Directions :: I need the lines below from the one with "(** * H2MOR: the" down to the one with "one-line messages are" reproduced exactly, both ends included, and nothing else.

Given data ::
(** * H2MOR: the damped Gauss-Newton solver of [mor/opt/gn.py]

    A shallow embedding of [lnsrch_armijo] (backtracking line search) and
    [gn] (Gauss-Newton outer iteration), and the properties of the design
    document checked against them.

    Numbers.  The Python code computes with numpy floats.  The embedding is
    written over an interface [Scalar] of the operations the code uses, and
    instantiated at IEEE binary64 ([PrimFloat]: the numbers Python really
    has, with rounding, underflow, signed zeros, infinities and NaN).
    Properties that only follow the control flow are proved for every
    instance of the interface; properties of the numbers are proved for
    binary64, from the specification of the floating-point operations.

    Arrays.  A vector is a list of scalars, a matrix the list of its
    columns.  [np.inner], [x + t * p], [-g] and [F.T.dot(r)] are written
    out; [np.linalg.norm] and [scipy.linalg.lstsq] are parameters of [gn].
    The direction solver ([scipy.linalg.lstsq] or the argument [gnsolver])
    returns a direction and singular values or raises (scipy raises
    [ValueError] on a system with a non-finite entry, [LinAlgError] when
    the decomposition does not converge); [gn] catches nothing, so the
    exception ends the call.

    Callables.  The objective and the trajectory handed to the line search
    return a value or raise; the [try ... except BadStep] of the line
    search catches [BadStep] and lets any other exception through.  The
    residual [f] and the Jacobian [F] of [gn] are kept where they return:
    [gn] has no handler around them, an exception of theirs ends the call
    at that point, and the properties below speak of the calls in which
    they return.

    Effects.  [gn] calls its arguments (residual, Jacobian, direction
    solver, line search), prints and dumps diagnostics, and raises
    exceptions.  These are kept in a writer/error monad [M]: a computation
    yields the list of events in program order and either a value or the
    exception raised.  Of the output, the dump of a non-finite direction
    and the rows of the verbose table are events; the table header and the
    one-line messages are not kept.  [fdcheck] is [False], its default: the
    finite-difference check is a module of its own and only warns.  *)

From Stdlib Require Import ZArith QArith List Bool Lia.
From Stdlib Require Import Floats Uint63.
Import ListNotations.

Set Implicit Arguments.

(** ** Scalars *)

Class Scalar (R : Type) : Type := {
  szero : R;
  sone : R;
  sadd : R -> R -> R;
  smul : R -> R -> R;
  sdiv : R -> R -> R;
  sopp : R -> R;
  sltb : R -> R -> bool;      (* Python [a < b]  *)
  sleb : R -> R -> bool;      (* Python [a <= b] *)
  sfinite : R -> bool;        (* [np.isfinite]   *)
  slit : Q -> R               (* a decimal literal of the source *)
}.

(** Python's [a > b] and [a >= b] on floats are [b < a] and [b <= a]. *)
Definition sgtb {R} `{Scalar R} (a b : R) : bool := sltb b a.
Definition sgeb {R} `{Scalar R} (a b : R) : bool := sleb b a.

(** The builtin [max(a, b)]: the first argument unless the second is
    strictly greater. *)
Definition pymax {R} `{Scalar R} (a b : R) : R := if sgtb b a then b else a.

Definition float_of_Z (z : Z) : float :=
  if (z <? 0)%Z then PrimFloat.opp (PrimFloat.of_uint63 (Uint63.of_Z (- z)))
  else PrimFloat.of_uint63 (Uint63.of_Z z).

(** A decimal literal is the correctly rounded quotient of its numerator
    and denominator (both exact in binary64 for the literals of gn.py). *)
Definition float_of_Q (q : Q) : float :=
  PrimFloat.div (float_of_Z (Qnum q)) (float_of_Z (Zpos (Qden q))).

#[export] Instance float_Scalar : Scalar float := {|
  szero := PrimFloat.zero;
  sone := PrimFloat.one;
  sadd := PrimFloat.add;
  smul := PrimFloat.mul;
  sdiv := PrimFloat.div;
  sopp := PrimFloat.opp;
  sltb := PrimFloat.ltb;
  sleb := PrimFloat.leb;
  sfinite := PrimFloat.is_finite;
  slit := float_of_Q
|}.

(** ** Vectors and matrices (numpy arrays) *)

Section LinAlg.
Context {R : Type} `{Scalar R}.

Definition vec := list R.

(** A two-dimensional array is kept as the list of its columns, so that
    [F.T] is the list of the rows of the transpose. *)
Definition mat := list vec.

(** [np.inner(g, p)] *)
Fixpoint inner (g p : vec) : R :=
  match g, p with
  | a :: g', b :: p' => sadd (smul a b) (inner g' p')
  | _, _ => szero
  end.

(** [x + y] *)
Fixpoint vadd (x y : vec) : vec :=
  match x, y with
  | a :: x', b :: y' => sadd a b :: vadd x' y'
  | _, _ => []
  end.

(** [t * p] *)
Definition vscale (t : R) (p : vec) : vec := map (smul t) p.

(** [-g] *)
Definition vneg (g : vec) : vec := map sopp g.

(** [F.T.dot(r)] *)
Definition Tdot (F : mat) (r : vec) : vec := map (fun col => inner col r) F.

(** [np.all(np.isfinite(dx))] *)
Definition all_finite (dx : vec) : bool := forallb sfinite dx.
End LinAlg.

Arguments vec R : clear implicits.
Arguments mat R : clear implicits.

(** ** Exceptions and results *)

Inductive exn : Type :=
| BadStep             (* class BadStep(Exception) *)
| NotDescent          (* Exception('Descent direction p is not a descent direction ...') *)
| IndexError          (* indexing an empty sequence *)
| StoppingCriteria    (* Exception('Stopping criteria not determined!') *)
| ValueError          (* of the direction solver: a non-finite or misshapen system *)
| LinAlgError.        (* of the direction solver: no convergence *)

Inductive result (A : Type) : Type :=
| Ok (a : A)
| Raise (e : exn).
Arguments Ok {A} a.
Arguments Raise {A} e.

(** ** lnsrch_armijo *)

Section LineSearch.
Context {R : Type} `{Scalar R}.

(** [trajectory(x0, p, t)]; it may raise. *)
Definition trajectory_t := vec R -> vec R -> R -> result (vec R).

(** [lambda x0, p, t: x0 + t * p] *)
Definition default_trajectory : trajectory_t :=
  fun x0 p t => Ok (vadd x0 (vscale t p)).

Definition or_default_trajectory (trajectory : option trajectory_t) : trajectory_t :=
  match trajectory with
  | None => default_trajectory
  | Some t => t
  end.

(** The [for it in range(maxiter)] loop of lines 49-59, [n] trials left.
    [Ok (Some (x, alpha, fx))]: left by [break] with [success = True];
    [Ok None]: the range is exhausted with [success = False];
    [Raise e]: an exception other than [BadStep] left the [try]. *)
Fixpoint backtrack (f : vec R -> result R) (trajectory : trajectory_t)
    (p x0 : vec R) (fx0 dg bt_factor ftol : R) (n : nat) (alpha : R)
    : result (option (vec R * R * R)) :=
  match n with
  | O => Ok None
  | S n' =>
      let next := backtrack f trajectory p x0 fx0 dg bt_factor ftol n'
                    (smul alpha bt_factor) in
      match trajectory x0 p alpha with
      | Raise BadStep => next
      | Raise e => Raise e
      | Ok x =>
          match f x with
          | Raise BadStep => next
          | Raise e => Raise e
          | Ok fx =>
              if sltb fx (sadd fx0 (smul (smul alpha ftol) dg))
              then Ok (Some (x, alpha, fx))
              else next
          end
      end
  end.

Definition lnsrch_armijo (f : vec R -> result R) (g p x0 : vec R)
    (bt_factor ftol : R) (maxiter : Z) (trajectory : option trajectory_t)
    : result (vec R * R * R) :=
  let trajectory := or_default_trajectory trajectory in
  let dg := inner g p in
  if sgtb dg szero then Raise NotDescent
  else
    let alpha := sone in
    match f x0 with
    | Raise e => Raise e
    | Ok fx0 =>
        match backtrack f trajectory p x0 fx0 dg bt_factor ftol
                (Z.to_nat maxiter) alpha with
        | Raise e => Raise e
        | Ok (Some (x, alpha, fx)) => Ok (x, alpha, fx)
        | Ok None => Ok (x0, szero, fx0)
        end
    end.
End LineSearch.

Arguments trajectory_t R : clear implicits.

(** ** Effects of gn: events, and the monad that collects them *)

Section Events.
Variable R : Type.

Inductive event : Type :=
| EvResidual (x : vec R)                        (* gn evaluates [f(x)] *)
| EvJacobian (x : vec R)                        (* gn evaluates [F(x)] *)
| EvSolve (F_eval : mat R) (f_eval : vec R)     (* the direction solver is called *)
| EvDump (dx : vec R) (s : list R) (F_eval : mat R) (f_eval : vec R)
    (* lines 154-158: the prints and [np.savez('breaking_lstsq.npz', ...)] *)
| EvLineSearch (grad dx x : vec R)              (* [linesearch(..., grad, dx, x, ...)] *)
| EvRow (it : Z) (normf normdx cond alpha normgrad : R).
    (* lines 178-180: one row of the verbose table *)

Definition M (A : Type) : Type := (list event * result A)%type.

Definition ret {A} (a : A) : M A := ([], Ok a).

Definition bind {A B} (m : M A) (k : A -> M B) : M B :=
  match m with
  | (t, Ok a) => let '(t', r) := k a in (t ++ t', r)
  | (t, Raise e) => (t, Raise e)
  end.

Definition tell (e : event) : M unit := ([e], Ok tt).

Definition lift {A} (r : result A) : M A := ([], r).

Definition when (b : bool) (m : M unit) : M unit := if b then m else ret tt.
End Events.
* * *
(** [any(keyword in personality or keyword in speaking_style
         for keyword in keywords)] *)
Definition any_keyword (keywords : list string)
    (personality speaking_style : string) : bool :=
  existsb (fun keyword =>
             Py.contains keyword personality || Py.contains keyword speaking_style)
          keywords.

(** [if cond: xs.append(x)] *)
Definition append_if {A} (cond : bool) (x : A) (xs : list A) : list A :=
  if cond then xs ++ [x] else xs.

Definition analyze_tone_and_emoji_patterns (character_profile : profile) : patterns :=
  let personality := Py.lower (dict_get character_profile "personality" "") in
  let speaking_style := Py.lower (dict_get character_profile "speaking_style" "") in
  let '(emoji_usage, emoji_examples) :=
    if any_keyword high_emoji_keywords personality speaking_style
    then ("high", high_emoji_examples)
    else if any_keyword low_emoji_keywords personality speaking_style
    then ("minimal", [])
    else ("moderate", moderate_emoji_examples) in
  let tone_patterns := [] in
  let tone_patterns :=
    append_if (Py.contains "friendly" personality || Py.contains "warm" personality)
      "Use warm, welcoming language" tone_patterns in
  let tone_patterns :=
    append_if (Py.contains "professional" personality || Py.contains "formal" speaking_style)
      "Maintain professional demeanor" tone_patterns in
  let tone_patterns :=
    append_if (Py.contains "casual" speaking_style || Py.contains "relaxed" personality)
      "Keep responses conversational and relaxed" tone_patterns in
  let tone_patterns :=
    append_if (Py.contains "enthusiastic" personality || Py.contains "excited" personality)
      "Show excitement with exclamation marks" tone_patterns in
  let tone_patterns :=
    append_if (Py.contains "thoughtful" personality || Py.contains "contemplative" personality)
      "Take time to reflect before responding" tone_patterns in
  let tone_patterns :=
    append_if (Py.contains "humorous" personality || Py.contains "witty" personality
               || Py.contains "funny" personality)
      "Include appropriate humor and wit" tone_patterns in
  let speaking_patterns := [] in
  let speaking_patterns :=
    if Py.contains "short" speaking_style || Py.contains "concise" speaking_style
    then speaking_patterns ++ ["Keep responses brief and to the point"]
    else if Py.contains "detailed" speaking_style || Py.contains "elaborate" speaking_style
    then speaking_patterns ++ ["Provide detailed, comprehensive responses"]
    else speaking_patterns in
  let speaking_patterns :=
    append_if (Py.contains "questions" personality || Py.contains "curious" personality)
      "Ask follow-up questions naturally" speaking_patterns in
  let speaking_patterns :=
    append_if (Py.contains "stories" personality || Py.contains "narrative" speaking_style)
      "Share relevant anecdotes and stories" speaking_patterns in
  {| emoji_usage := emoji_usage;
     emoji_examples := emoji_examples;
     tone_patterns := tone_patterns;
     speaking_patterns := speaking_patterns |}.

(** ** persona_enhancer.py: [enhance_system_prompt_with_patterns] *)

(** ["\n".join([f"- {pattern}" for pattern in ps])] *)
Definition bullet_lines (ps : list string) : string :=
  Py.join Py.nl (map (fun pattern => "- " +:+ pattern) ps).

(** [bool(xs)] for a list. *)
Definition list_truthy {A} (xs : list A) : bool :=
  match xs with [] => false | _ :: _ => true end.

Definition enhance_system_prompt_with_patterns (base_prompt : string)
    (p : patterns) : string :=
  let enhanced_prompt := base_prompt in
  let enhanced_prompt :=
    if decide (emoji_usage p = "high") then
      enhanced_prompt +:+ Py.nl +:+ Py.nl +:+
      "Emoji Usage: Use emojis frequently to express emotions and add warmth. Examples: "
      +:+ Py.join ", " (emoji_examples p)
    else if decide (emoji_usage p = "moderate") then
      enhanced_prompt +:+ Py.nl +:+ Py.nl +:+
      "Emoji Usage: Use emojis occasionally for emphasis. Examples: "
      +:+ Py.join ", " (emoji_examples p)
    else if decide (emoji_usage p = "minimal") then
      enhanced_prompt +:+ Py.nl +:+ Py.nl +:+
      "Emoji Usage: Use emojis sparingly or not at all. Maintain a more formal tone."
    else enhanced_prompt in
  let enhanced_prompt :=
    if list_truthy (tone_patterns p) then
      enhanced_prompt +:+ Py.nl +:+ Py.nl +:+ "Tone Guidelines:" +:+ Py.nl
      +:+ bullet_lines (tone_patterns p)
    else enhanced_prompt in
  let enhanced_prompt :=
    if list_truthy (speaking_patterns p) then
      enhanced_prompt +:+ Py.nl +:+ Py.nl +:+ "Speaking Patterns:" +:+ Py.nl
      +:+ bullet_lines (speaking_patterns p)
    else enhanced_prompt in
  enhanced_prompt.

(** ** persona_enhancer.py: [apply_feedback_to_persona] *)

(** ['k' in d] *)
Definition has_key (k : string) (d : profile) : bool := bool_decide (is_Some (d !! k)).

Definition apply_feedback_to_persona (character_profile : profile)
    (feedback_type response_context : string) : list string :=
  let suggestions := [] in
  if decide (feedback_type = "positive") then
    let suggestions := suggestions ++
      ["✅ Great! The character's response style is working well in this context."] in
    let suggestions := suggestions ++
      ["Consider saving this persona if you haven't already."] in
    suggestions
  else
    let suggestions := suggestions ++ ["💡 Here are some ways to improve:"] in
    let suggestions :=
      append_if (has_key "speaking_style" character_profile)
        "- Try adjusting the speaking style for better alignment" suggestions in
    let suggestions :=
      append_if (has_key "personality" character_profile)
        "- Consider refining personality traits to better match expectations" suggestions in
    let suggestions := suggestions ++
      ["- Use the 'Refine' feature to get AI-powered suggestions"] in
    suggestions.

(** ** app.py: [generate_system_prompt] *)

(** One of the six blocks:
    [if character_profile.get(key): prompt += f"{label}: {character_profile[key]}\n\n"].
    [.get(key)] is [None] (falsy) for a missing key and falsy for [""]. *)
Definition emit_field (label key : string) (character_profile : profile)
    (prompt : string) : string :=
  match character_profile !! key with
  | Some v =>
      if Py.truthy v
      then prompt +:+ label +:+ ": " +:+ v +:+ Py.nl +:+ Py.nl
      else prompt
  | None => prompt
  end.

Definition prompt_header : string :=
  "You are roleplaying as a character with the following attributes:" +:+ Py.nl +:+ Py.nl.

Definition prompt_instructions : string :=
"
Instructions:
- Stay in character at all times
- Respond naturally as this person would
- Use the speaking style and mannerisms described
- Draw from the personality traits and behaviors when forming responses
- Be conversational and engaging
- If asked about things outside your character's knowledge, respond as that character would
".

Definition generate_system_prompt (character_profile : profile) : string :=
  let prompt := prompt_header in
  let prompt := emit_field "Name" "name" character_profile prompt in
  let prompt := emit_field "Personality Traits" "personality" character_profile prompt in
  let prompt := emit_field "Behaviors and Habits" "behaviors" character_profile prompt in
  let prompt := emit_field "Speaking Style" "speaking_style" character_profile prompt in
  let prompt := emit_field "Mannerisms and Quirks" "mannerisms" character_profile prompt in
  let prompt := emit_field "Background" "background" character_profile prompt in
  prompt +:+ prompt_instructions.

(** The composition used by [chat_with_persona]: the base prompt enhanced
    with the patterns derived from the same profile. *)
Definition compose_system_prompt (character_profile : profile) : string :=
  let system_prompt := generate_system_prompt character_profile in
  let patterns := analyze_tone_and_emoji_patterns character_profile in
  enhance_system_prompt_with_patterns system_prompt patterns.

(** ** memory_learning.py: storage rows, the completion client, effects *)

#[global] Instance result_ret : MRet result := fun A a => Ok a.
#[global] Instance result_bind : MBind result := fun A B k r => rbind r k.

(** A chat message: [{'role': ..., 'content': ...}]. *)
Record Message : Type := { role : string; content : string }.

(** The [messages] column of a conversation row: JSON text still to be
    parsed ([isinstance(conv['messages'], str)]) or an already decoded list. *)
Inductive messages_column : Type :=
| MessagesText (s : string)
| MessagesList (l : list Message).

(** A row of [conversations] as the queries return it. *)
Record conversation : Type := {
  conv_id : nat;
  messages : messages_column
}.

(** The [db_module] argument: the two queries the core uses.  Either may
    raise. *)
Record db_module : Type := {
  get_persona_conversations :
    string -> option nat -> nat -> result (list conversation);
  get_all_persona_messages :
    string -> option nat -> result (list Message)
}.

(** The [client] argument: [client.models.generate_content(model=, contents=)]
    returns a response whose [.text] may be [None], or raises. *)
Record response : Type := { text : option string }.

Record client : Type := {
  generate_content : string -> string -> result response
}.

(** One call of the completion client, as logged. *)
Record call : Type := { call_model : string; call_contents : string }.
...
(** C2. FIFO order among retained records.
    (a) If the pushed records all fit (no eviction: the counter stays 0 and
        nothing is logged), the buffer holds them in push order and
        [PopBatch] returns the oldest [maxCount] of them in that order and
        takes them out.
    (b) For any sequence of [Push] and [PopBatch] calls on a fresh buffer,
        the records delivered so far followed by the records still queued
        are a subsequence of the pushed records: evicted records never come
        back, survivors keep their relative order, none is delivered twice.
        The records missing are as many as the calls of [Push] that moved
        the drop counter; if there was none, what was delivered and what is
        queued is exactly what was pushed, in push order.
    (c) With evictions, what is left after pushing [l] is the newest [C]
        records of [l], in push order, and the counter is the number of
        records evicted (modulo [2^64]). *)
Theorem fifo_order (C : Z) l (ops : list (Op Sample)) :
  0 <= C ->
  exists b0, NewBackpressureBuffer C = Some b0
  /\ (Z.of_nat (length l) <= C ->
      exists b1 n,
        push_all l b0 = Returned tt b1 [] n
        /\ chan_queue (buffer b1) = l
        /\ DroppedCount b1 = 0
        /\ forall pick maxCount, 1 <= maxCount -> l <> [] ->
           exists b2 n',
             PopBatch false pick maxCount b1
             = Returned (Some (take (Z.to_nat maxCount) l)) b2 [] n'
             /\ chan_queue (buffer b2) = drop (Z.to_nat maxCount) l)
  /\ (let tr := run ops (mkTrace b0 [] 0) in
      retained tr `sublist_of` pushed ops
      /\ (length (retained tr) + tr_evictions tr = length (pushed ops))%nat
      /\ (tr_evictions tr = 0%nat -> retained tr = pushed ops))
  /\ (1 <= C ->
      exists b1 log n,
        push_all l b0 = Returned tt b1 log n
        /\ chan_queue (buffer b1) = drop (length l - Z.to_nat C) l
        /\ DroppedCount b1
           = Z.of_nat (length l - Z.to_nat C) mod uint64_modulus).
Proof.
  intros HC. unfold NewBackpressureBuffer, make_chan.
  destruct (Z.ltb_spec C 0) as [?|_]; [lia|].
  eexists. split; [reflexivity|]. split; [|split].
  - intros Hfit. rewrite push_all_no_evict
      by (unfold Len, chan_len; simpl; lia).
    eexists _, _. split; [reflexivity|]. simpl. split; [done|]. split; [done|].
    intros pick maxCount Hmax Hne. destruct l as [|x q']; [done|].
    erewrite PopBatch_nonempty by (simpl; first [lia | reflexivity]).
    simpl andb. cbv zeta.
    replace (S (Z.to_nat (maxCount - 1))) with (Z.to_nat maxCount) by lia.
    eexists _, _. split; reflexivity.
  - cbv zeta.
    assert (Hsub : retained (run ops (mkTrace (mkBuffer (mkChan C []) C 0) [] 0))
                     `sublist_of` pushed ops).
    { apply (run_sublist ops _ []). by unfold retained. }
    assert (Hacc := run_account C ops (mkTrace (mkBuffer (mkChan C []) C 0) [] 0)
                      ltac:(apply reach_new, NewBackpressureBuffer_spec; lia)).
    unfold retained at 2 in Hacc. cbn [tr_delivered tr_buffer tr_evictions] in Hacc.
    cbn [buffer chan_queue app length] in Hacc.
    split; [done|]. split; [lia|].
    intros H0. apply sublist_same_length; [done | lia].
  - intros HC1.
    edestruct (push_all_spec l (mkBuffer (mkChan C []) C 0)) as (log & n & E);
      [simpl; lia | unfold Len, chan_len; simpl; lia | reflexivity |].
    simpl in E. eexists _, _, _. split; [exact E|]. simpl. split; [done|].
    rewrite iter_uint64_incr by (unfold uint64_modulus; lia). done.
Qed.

Answer space ::
(** * H2MOR: the damped Gauss-Newton solver of [mor/opt/gn.py]

    A shallow embedding of [lnsrch_armijo] (backtracking line search) and
    [gn] (Gauss-Newton outer iteration), and the properties of the design
    document checked against them.

    Numbers.  The Python code computes with numpy floats.  The embedding is
    written over an interface [Scalar] of the operations the code uses, and
    instantiated at IEEE binary64 ([PrimFloat]: the numbers Python really
    has, with rounding, underflow, signed zeros, infinities and NaN).
    Properties that only follow the control flow are proved for every
    instance of the interface; properties of the numbers are proved for
    binary64, from the specification of the floating-point operations.

    Arrays.  A vector is a list of scalars, a matrix the list of its
    columns.  [np.inner], [x + t * p], [-g] and [F.T.dot(r)] are written
    out; [np.linalg.norm] and [scipy.linalg.lstsq] are parameters of [gn].
    The direction solver ([scipy.linalg.lstsq] or the argument [gnsolver])
    returns a direction and singular values or raises (scipy raises
    [ValueError] on a system with a non-finite entry, [LinAlgError] when
    the decomposition does not converge); [gn] catches nothing, so the
    exception ends the call.

    Callables.  The objective and the trajectory handed to the line search
    return a value or raise; the [try ... except BadStep] of the line
    search catches [BadStep] and lets any other exception through.  The
    residual [f] and the Jacobian [F] of [gn] are kept where they return:
    [gn] has no handler around them, an exception of theirs ends the call
    at that point, and the properties below speak of the calls in which
    they return.

    Effects.  [gn] calls its arguments (residual, Jacobian, direction
    solver, line search), prints and dumps diagnostics, and raises
    exceptions.  These are kept in a writer/error monad [M]: a computation
    yields the list of events in program order and either a value or the
    exception raised.  Of the output, the dump of a non-finite direction
    and the rows of the verbose table are events; the table header and the
    one-line messages are not kept.  [fdcheck] is [False], its default: the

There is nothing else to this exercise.